NetTopologySuite / NetTopologySuite.IO.ShapeFile

The ShapeFile IO module for NTS.
33 stars 25 forks source link

Chinese character transcoding error #39

Closed DeliciousExtra closed 1 month ago

DeliciousExtra commented 4 years ago

In DbaseFileHeader class line 311 string name = DbaseEncodingUtility.Latin1.GetString(buffer, 0, buffer.Length); when the field value is Chinese character, it cant get the correct value. it should be use the Detected encoding from line 294 var encoding = DetectEncoding(ldid, cpgStreamProvider); to encoding the value, string name = encoding.GetString(buffer, 0, buffer.Length); then it get the correct value

axmand commented 3 years ago

In DbaseFileHeader class line 311 string name = DbaseEncodingUtility.Latin1.GetString(buffer, 0, buffer.Length); when the field value is Chinese character, it cant get the correct value. it should be use the Detected encoding from line 294 var encoding = DetectEncoding(ldid, cpgStreamProvider); to encoding the value, string name = encoding.GetString(buffer, 0, buffer.Length); then it get the correct value

for (int i = 0; i < length; i++)
{
    keys[i] = reader.DbaseHeader.Fields[i].Name;
    keys[i] = Encoding.GetEncoding("GBK").GetString(reader.DbaseHeader.Encoding.GetBytes(keys[i]));
}

it works well in temporary.

DGuidi commented 3 years ago

can you post a complete unit test or at least a complete unit of code that we can use to build a unit test using chinese characters? Thanks

DGuidi commented 3 years ago

ok I see that probably there's some problem here

in L310

// NOTE: only this _encoding.GetString method is available in Silverlight
string name = DbaseEncodingUtility.Latin1.GetString(buffer, 0, buffer.Length);

but in L294

var encoding = DetectEncoding(ldid, cpgStreamProvider);
if (_encoding == null) _encoding = encoding;

so I suppose the correct code for L310 might be

// NOTE: Silverlight is gone, baby... forgot and move on
string name = _encoding.GetString(buffer, 0, buffer.Length);
DGuidi commented 3 years ago

@FObermaier just take a look also here, please :)

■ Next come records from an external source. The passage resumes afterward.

(* ===== verification/BlockLaws.v ===== *)
(** * What the block layer promises to the file system

    [BlockLaws] states the laws of the operations of [BlockOps], within a
    transaction or, for reading, without one, in terms of the contents [v] of
    all blocks, their contents [base] at the last commit, the blocks [lg] logged so far and the buffers
    [hold] in use.  The log over the buffer cache satisfies them
    ([log_laws]); the file system's theorems use nothing else. *)

From S2P Require Import Prelude Params Sleeplock Blocks Bio Log LogThms Fs.

(** Number of blocks, and the log area.  An empty log area stands for being
    outside of a transaction, where blocks can be read but not logged. *)
Record bgeo := BGeo { g_size : Z; g_start : Z; g_nlog : Z }.
(** Blocks that may be logged. *)
Definition home (g : bgeo) (n : Z) : Prop :=
  0 ≤ n < g_size g ∧ ¬ (g_start g ≤ n < g_start g + g_nlog g) ∧ n ≠ 1.

Definition add_log (lg : list Z) (n : Z) : list Z := if decide (n ∈ lg) then lg else lg ++ [n].

Class BlockLaws (B : Type) `{!BlockOps B} := {
  rel : bgeo → B → view → view → list Z → gmap nat Z → Prop;
  bl_read g s v base lg hold n :
    rel g s v base lg hold → 0 ≤ n < g_size g → (∀ i, hold !! i ≠ Some n) →
    n ∈ lg ∨ (length lg + size hold < Z.to_nat NBUF)%nat →
    wp (bread 1 n) (λ i s', hold !! i = None ∧ rel g s' v base lg (<[i := n]> hold)) s;
  bl_data g s v base lg hold i n :
    rel g s v base lg hold → hold !! i = Some n →
    wp (bdata i) (λ d s', d = v n ∧ s' = s) s;
  bl_store g s v base lg hold i n d :
    rel g s v base lg hold → hold !! i = Some n →
    wp (bstore i d) (λ _ s', rel g s' (upd v n d) base lg hold) s;
  bl_log g s v base lg hold i n :
    rel g s v base lg hold → hold !! i = Some n → home g n →
    Z.of_nat (length lg) < g_nlog g - 1 →
    wp (log_write i) (λ _ s', rel g s' v base (add_log lg n) hold) s;
  bl_relse g s v base lg hold i n :
    rel g s v base lg hold → hold !! i = Some n → n ∈ lg ∨ v n = base n →
    wp (brelse i) (λ _ s', rel g s' v base lg (delete i hold)) s;
  bl_clean g s v base lg hold n :
    rel g s v base lg hold → n ∉ lg → (∀ i, hold !! i ≠ Some n) → v n = base n;
}.

(** ** The log over the buffer cache *)

#[export] Instance log_ops : BlockOps lst := {
  Fs.bread := λ d n, bio (Bio.bread d n);
  Fs.bdata := λ i, bio (buf_data i);
  Fs.bstore := λ i d, bio (buf_store i d);
  Fs.log_write := Log.log_write;
  Fs.brelse := λ i, bio (Bio.brelse i);
  Fs.begin_op := Log.begin_op;
  Fs.end_op := Log.end_op;
}.

Record log_rel (g : bgeo) (s : lst) (v base : view) (lg : list Z) (hold : gmap nat Z) : Prop := {
  lr_rep : log_rep s v ((λ n, (n, b_me (l_bio s))) <$> hold);
  lr_lg : logged s = lg;
  lr_base n : blocks (the_disk (l_bio s)) n = base n;
  lr_size : disksize (the_disk (l_bio s)) = g_size g;
  lr_start : l_start s = g_start g;
  lr_tx : g_nlog g ≠ 0 → 1 ≤ outstanding s ∧ l_size s = g_nlog g;
}.

Lemma log_rel_same g s v base lg hold s' v' lg' hold' :
  log_rel g s v base lg hold → same_log s s' → logged s' = lg' →
  log_rep s' v' ((λ n, (n, b_me (l_bio s))) <$> hold') → log_rel g s' v' base lg' hold'.
Proof.
  intros [] [E1 E2 E3 E4 Ed Em] Hl Hr. split; try congruence; [by rewrite Em|].
  by rewrite E2, E3.
Qed.

Lemma lookup_holds (hold : gmap nat Z) (pid : Z) i n :
  hold !! i = Some n → ((λ n, (n, pid)) <$> hold) !! i = Some (n, pid).
Proof. intros Hi. by rewrite lookup_fmap, Hi. Qed.
Lemma not_holds (hold : gmap nat Z) (pid : Z) n :
  (∀ i, hold !! i ≠ Some n) → ∀ i q, ((λ n, (n, pid)) <$> hold) !! i ≠ Some (n, q).
Proof.
  intros Hh i q. rewrite lookup_fmap, fmap_Some. intros (m&Hm&[= -> ->]). by apply (Hh i).
Qed.

#[local] Obligation Tactic := idtac.
#[export] Program Instance log_laws : BlockLaws lst := { rel := log_rel }.
Next Obligation.
  intros g s v base lg hold n Hr Hn Hh Hroom. pose proof Hr as [H1 H2 _ H5 _ _].
  eapply wp_mono.
  { apply (log_bread_wp s v _ H1 n); [by rewrite H5|by apply not_holds|].
    rewrite H2. destruct Hroom as [?|?]; [by left|right]. by rewrite map_size_fmap. }
  intros i s' (Hi&Hl&Hr'&Hs). rewrite lookup_fmap, fmap_None in Hi. split; [done|].
  eapply log_rel_same; [done|done|congruence|]. by rewrite fmap_insert.
Qed.
Next Obligation.
  intros g s v base lg hold i n [] Hi. eapply log_data_wp; [done|]. by apply lookup_holds.
Qed.
Next Obligation.
  intros g s v base lg hold i n d Hr Hi. pose proof Hr as [H1 H2 _ _ _ _].
  eapply wp_mono; [eapply (log_store_wp s v _ H1); by apply lookup_holds|].
  intros [] s' (Hl&Hr'&Hs). eapply log_rel_same; [done|done|congruence|done].
Qed.
Next Obligation.
  intros g s v base lg hold i n Hr Hi (Hn&Hin&H1) Hcap.
  pose proof Hr as [H1' H2 _ H5 H6 H7].
  assert (g_nlog g ≠ 0) as [H4 H8]%H7 by lia. clear H7. rename H8 into H7.
  eapply wp_mono; [eapply (log_write_wp s v _ i n); [exact H1'|by apply lookup_holds|..]|].
  - unfold in_log. by rewrite H6, H7.
  - done.
  - done.
  - pose proof (length_logged _ _ _ H1') as Hl. rewrite H2 in Hl. rewrite H7.
    pose proof (ly_n _ _ _ H1'). unfold nlogged in Hl. lia.
  - intros [] s' (Hr'&Hs&Hl). eapply log_rel_same; [done|done| |done].
    rewrite Hl, H2. done.
Qed.
Next Obligation.
  intros g s v base lg hold i n Hr Hi Hc. pose proof Hr as [H1 H2 H3 _ _ _].
  eapply wp_mono; [eapply (log_brelse_wp s v _ H1); [by apply lookup_holds|]|].
  - by rewrite H2, H3.
  - intros [] s' (Hl&Hr'&Hs). eapply log_rel_same; [done|done|congruence|].
    by rewrite fmap_delete.
Qed.
Next Obligation.
  intros g s v base lg hold n [H1 H2 H3 _ _ _] Hn Hh. rewrite <-H3.
  apply (br_disk _ _ _ _ (ly_bio _ _ _ H1)); [by rewrite H2|by apply not_holds].
Qed.
(** The bytes [src] are written at offset [off] of the file. *)
Record written (off : Z) (src : list Z) (v : view) (ip : inode) (v' : view) (ip' : inode) : Prop := {
  wr_file : file_ok g sb ds v' ip';
  wr_meta : meta_ok g sb ds v';
  wr_ip : ip' = set_addrs (i_addrs ip') ip;
  wr_mapped : mapped_to v' ip' (Z.max (i_size ip) (off + Z.of_nat (length src)));
  wr_bytes k : 0 ≤ k < Z.max (i_size ip) (off + Z.of_nat (length src)) →
    fbyte v' ip' k = if (off <=? k) && (k <? off + Z.of_nat (length src)) then byte_at src (k - off)
                     else fbyte v ip k;
  wr_used b : 0 ≤ b < g_size g → used sb v b = true → used sb v' b = true;
  wr_frame x : ¬ is_map g sb x → (0 ≤ x < g_size g → used sb v x = true) → ¬ owns v ip x →
    v' x = v x ∨ x = 0;
  wr_same : off + Z.of_nat (length src) ≤ i_size ip → ip' = ip;
}.

Lemma written_nil off v ip :
  file_ok g sb ds v ip → meta_ok g sb ds v → mapped_to v ip (Z.max (i_size ip) off) →
  written off [] v ip v ip.
Proof.
  intros Hf Hm Hp. split; cbn [length]; rewrite ?Z.add_0_r; try done.
  - by destruct ip.
  - intros k _. by destruct (Z.leb_spec off k), (Z.ltb_spec k off); try lia.
  - by left.
Qed.

(** [bmap] extends what is mapped. *)
Lemma grow_mapped v ip v1 ip1 off :
  grow g sb ds v ip v1 ip1 → off ≤ MAXFILE * BSIZE → mapped_to v ip off → mapped_to v1 ip1 off.
Proof.
  intros G Ho Hm bn Hbn Hlt. specialize (Hm bn Hbn Hlt).
  rewrite (gr_blk _ _ _ _ _ _ _ G); [done|unfold BSIZE in *; lia|done].
Qed.
Lemma grow_byte v ip v1 ip1 k :
  file_ok g sb ds v ip → grow g sb ds v ip v1 ip1 → 0 ≤ k / BSIZE < MAXFILE → fblk v ip (k / BSIZE) ≠ 0 →
  fbyte v1 ip1 k = fbyte v ip k.
Proof.
  intros Hf G Hk Hz. pose proof (fo_blk _ _ _ _ _ Hf _ Hk Hz) as Hd.
  unfold fbyte. rewrite (gr_blk _ _ _ _ _ _ _ G) by done. f_equal.
  apply (gr_frame _ _ _ _ _ _ _ G); [by apply (used_not_map g sb ds Hla v)|intros; apply Hd|].
  by apply (fo_ind_ne _ _ _ _ _ Hf).
Qed.
Lemma grow_not_owns v ip v1 ip1 x :
  grow g sb ds v ip v1 ip1 → (0 ≤ x < g_size g → used sb v x = true) → ¬ owns v ip x → ¬ owns v1 ip1 x.
Proof.
  intros G Hu Hn [Hx0 Hx]. pose proof (gr_file _ _ _ _ _ _ _ G) as Hf1.
  pose proof (data_pos g sb ds Hla _ _ (owns_data g sb ds _ _ _ Hf1 (conj Hx0 Hx))) as Hr.
  destruct Hx as [->|(bn&Hbn&->)].
  - destruct (gr_ind _ _ _ _ _ _ _ G) as [E|[E Hfr]].
    + apply Hn. split; [done|by left].
    + rewrite Hu in Hfr by lia. done.
  - destruct (decide (fblk v ip bn = 0)) as [Hz|Hz].
    + destruct (gr_fresh _ _ _ _ _ _ _ G bn Hbn Hz) as [|[Hfr _]]; [done|]. rewrite Hu in Hfr by lia. done.
    + rewrite (gr_blk _ _ _ _ _ _ _ G) in Hn by done. apply Hn. split; [done|]. right. by exists bn.
Qed.

(** One round of the loop, followed by the rest. *)
Section step.
Context (off m : Z) (part rest : list Z) (v : view) (ip : inode) (v1 : view) (ip1 : inode) (v3 : view) (ip3 : inode).
Let bn := off / BSIZE.
Let a := fblk v1 ip1 bn.
Let v2 := upd v1 a (splice (Z.to_nat (off mod BSIZE)) part (v1 a)).
Context (Hf : file_ok g sb ds v ip) (Hpre : mapped_to v ip (Z.max (i_size ip) off)).
Context (G : grow g sb ds v ip v1 ip1) (Hz : fblk v1 ip1 bn ≠ 0).
Context (Hsame : fblk v ip bn ≠ 0 → ip1 = ip).
Context (Hoff : 0 ≤ off) (Hm : m = Z.of_nat (length part)) (Hm1 : 0 < m) (Hm2 : off mod BSIZE + m ≤ BSIZE).
Context (Hmax : off + m + Z.of_nat (length rest) ≤ MAXFILE * BSIZE).
Context (Hw : written (off + m) rest v2 ip1 v3 ip3).

Lemma step_bn : 0 ≤ bn < MAXFILE.
Proof. unfold bn, BSIZE in *. split; zdm. Qed.
Lemma step_len : length (splice (Z.to_nat (off mod BSIZE)) part (v1 a)) = Z.to_nat BSIZE.
Proof.
  pose proof (dk_len _ _ _ _ _ (fo_blk _ _ _ _ _ (gr_file _ _ _ _ _ _ _ G) bn step_bn Hz)) as Hl.
  fold a in Hl. rewrite length_splice; [done|]. rewrite Hl. unfold BSIZE in *. zdm.
Qed.
Lemma step_size : i_size ip1 = i_size ip.
Proof. by rewrite (gr_ip _ _ _ _ _ _ _ G). Qed.

Lemma step_poke k :
  0 ≤ k / BSIZE < MAXFILE → fblk v1 ip1 (k / BSIZE) ≠ 0 →
  fbyte v2 ip1 k = if k / BSIZE =? bn
    then byte_at (splice (Z.to_nat (off mod BSIZE)) part (v1 a)) (k mod BSIZE) else fbyte v1 ip1 k.
Proof. exact (poke_byte g sb ds v1 ip1 bn _ (gr_file _ _ _ _ _ _ _ G) step_bn Hz k). Qed.

Lemma step_bytes k :
  0 ≤ k < Z.max (i_size ip) (off + m) →
  fbyte v2 ip1 k = if (off <=? k) && (k <? off + m) then byte_at part (k - off) else fbyte v ip k.
Proof.
  intros Hk. pose proof step_bn. pose proof (fo_size _ _ _ _ _ Hf).
  pose proof (gr_file _ _ _ _ _ _ _ G) as Hf1.
  pose proof (dk_len _ _ _ _ _ (fo_blk _ _ _ _ _ Hf1 bn step_bn Hz)) as Hl.
  fold a in Hl. assert (0 ≤ k / BSIZE < MAXFILE) as Hkb by (unfold BSIZE in *; split; zdm).
  destruct (decide (off ≤ k < off + m)) as [Hin|Hout].
  - destruct (Z.leb_spec off k), (Z.ltb_spec k (off + m)); try lia. cbn.
    assert (k / BSIZE = bn ∧ k mod BSIZE = off mod BSIZE + (k - off)) as [E1 E2]
      by (unfold bn, BSIZE in *; split; zdm).
    rewrite step_poke by (rewrite ?E1; done). rewrite E1, Z.eqb_refl, E2.
    rewrite byte_at_splice_eq by (unfold BSIZE in *; zdm). f_equal. lia.
  - replace ((off <=? k) && (k <? off + m)) with false
      by (destruct (Z.leb_spec off k), (Z.ltb_spec k (off + m)); try done; lia).
    assert (fblk v ip (k / BSIZE) ≠ 0) as Hkz by (apply Hpre; unfold BSIZE in *; zdm).
    assert (fblk v1 ip1 (k / BSIZE) ≠ 0) as Hkz1 by (by rewrite (gr_blk _ _ _ _ _ _ _ G)).
    rewrite <-(grow_byte v ip v1 ip1 k) by done.
    rewrite step_poke by done.
    destruct (Z.eqb_spec (k / BSIZE) bn) as [E|]; [|done].
    unfold fbyte. rewrite E. fold a. apply byte_at_splice_ne; unfold bn, BSIZE in *; zdm.
Qed.

Lemma written_step : written off (part ++ rest) v ip v3 ip3.
Proof.
  pose proof (gr_file _ _ _ _ _ _ _ G) as Hf1. pose proof (fo_size _ _ _ _ _ Hf) as Hsz.
  pose proof step_size as Es.
  destruct Hw as [W1 W2 W3 W4 W5 W6 W7 W8]. rewrite Es in W4, W5, W8.
  split; rewrite ?length_app, ?Nat2Z.inj_add, <-?Hm, ?Z.add_assoc; try done.
  - rewrite W3. rewrite (gr_ip _ _ _ _ _ _ _ G). by destruct ip.
  - intros k Hk. rewrite W5 by done. unfold byte_at at 2. rewrite nth_lookup.
    destruct (Z.leb_spec (off + m) k), (Z.ltb_spec k (off + m + Z.of_nat (length rest)));
      cbn [andb]; try (rewrite step_bytes by lia);
      destruct (Z.leb_spec off k), (Z.ltb_spec k (off + m)); cbn [andb]; try lia; try done.
    + rewrite lookup_app_r by lia. unfold byte_at. rewrite nth_lookup. do 2 f_equal. lia.
    + rewrite lookup_app_l by lia. unfold byte_at. by rewrite nth_lookup.
  - intros b Hb Hu. apply W6; [done|]. unfold v2, a.
    rewrite (poke_used g sb ds Hla v1 ip1 bn _ Hf1 step_bn Hz) by done. by apply (gr_used _ _ _ _ _ _ _ G).
  - intros x Hx Hu Hn. pose proof (grow_not_owns _ _ _ _ _ G Hu Hn) as Hn1.
    destruct (decide (x = 0)) as [|Hx0]; [by right|].
    assert (x ≠ a) as Hxa.
    { intros ->. apply Hn1. split; [done|]. right. exists bn. split; [apply step_bn|done]. }
    destruct (W7 x) as [->|]; [done| | |left|by right].
    + intros Hr. unfold v2, a. rewrite (poke_used g sb ds Hla v1 ip1 bn _ Hf1 step_bn Hz) by done.
      apply (gr_used _ _ _ _ _ _ _ G); auto.
    + intros [_ Ho]. apply Hn1. split; [done|]. destruct Ho as [Ho|(bn'&Hb'&Ho)]; [by left|right].
      exists bn'. split; [done|]. rewrite Ho. apply (poke_fblk g sb ds v1 ip1 bn _ Hf1 step_bn Hz).
    + unfold v2. rewrite fupd_off by done. apply (gr_frame _ _ _ _ _ _ _ G); [done|done|].
      intros ->. apply Hn. split; [done|by left].
  - intros Hle. rewrite W8 by lia. apply Hsame. apply (fo_mapped _ _ _ _ _ Hf); unfold bn, BSIZE in *; zdm.
Qed.
End step.
End write.

Lemma cost_add_log mb lg ip a :
  (cost mb (add_log lg a) ip ≤ cost mb lg ip + (if decide (a ∈ lg) then 0 else 1))%nat.
Proof.
  unfold cost. rewrite length_add_log_eq.
  assert (∀ x, x ∈ lg → x ∈ add_log lg a) as Hsub by (intros; apply elem_of_add_log; by left).
  destruct (decide (mb ∈ lg)); [rewrite (decide_True (P := mb ∈ add_log _ _)) by auto|];
  (destruct (decide (addr_of ip NDIRECT ≠ 0 ∧ addr_of ip NDIRECT ∈ lg)) as [[? ?]|];
     [rewrite (decide_True (P := addr_of ip NDIRECT ≠ 0 ∧ addr_of ip NDIRECT ∈ add_log _ _)) by auto|]);
  repeat case_decide; lia.
Qed.
Lemma cost_length mb lg ip : (length lg ≤ cost mb lg ip ≤ length lg + 2)%nat.
Proof. unfold cost. repeat case_decide; lia. Qed.
(* ===== verification/Syscall.v ===== *)
(** * System call arguments: the first half of [syscall.c]

    Arguments are fetched from the user's stack, in the address space of the
    calling process.  [None] stands for the return value -1. *)

From S2P Require Import Prelude Params CString.

(** What the kernel uses of the calling process: its memory as the page table
    shows it, [sz] and the saved stack pointer. *)
Record uspace := Uspace { u_mem : mem; u_sz : Z; u_esp : Z }.

Definition fetchint (u : uspace) (addr : Z) : option Z :=
  if (u_sz u <=? addr) || (u_sz u <? addr +u 4) then None
  else Some (s32 (load32 (u_mem u) addr)).

(** The loop of [fetchstr] at [s]. *)
Fixpoint fetchstr_loop (m : mem) (fuel : nat) (s : Z) : option Z :=
  match fuel with
  | O => None
  | S k => if m s =? 0 then Some s else fetchstr_loop m k (s + 1)
  end.
(** The length of the string at [addr]. *)
Definition fetchstr (u : uspace) (addr : Z) : option Z :=
  if u_sz u <=? addr then None
  else
    s ← fetchstr_loop (u_mem u) (Z.to_nat (u_sz u - addr)) addr;
    Some (s - addr).

Definition argint (u : uspace) (n : Z) : option Z := fetchint u (u_esp u +u (4 + 4 * n)).

Definition argptr (u : uspace) (n size : Z) : option Z :=
  i ← argint u n;
  if (size <? 0) || (u_sz u <=? u32 i) || (u_sz u <? u32 i +u size) then None
  else Some (u32 i).

(** The address of the string and its length. *)
Definition argstr (u : uspace) (n : Z) : option (Z * Z) :=
  addr ← argint u n;
  len ← fetchstr u (u32 addr);
  Some (u32 addr, len).

(** The characters of a string that [argstr] has accepted. *)
Definition ustr (u : uspace) (p : Z * Z) : list Z := bytes_at (u_mem u) p.1 (Z.to_nat p.2).

(** ** Arguments lie in the address space *)

Lemma fetchstr_loop_spec m fuel s e :
  fetchstr_loop m fuel s = Some e →
  s ≤ e < s + Z.of_nat fuel ∧ m e = 0 ∧ ∀ a, s ≤ a < e → m a ≠ 0.
Proof.
  revert s. induction fuel as [|k IH]; intros s; cbn [fetchstr_loop]; [done|].
  destruct (Z.eqb_spec (m s) 0) as [E|E].
  - intros [= <-]. split_and!; [lia|lia|done|lia].
  - intros H%IH. destruct H as (?&?&Hn). split_and!; [lia|lia|done|].
    intros a Ha. destruct (decide (a = s)) as [->|]; [done|]. apply Hn. lia.
Qed.
Lemma fetchstr_loop_None m fuel s :
  fetchstr_loop m fuel s = None → ∀ a, s ≤ a < s + Z.of_nat fuel → m a ≠ 0.
Proof.
  revert s. induction fuel as [|k IH]; intros s; cbn [fetchstr_loop]; [lia|].
  destruct (Z.eqb_spec (m s) 0) as [E|E]; [done|]. intros H a Ha.
  destruct (decide (a = s)) as [->|]; [done|]. apply (IH _ H). lia.
Qed.

(** The address space of a process ends below the kernel. *)
Definition uspace_ok (u : uspace) : Prop := 0 ≤ u_sz u ≤ KERNBASE.

(** C37. A pointer that [argptr] accepts for [size] bytes, and a string that
    [argstr] accepts with its terminating NUL, lie in the address space of
    the process: the sums that are compared with [sz] do not wrap around.  No
    argument that lies there is refused. *)
Theorem argptr_argstr_in_bounds (u : uspace) (n i : Z) :
  uspace_ok u → argint u n = Some i →
  (∀ size, is_i32 size →
     argptr u n size = if decide (0 ≤ size ∧ u32 i < u_sz u ∧ u32 i + size ≤ u_sz u)
                       then Some (u32 i) else None) ∧
  (∀ a len, argstr u n = Some (a, len) ↔
     a = u32 i ∧ 0 ≤ len ∧ a + len < u_sz u ∧ u_mem u (a + len) = 0 ∧
     ∀ k, a ≤ k < a + len → u_mem u k ≠ 0).
Proof.
  intros [Hsz0 Hsz] Hi. unfold KERNBASE in *. pose proof (u32_range i) as Hr. unfold is_u32 in Hr. split.
  - intros size Hs. unfold is_i32 in Hs. unfold argptr. rewrite Hi. cbn.
    case_decide as Hd.
    + rewrite (u32_id (u32 i + size)) by (unfold is_u32; lia).
      destruct (Z.ltb_spec size 0), (Z.leb_spec (u_sz u) (u32 i)), (Z.ltb_spec (u_sz u) (u32 i + size)); try lia. done.
    + destruct (Z.ltb_spec size 0), (Z.leb_spec (u_sz u) (u32 i)); cbn; try done.
      rewrite (u32_id (u32 i + size)) by (unfold is_u32; lia).
      by destruct (Z.ltb_spec (u_sz u) (u32 i + size)); [|lia].
  - intros a len. unfold argstr. rewrite Hi. cbn. unfold fetchstr.
    destruct (Z.leb_spec (u_sz u) (u32 i)).
    { split; [done|]. intros (->&?&?&?). lia. }
    destruct (fetchstr_loop _ _ _) as [e|] eqn:E; cbn.
    + apply fetchstr_loop_spec in E as (He&H0&Hn). split.
      * intros [= <- <-]. replace (u32 i + (e - u32 i)) with e by lia. split_and!; try done; lia.
      * intros (->&Hl&Hlt&Hz&Hnz). do 2 f_equal.
        destruct (decide (e < u32 i + len)); [by destruct (Hnz e ltac:(lia))|].
        destruct (decide (u32 i + len < e)); [by destruct (Hn (u32 i + len) ltac:(lia))|]. lia.
    + split; [done|]. intros (->&Hl&Hlt&Hz&_).
      by destruct (fetchstr_loop_None _ _ _ E (u32 i + len) ltac:(lia)).
Qed.

(** The stack at 100 holds a return address and the argument 200, the
    address of the string a. *)
Definition demo_uspace : uspace :=
  Uspace (λ a, if a =? 104 then 200 else if a =? 200 then 97 else 0) 4096 100.

Lemma argptr_argstr_in_bounds_witness :
  argptr demo_uspace 0 16 = Some 200 ∧ argptr demo_uspace 0 4000 = None ∧
  argstr demo_uspace 0 = Some (200, 1) ∧
  (argptr demo_uspace 0 16 = if decide (0 ≤ 16 ∧ u32 200 < 4096 ∧ u32 200 + 16 ≤ 4096) then Some (u32 200) else None).
Proof.
  split_and!; [by vm_compute|by vm_compute|by vm_compute|].
  exact (proj1 (argptr_argstr_in_bounds demo_uspace 0 200 ltac:(by split) ltac:(by vm_compute)) 16 ltac:(by split)).
Defined.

DGuidi commented 3 years ago

@FObermaier @airbreather how about this fix? i can easily push this change if there is any objection

airbreather commented 3 years ago

@DGuidi LGTM :heavy_check_mark:

edit: just please make sure there's a test for it

DGuidi commented 3 years ago

@axmand please can you provide at least some test data so I can build a valid test for this issue?

DGuidi commented 3 years ago

please check if last commit fix the issue, as expected

KubaSzostak commented 1 month ago

Support for a different encodings has been added in the successor library. There is also a sample code demonstrating how to custom encoding.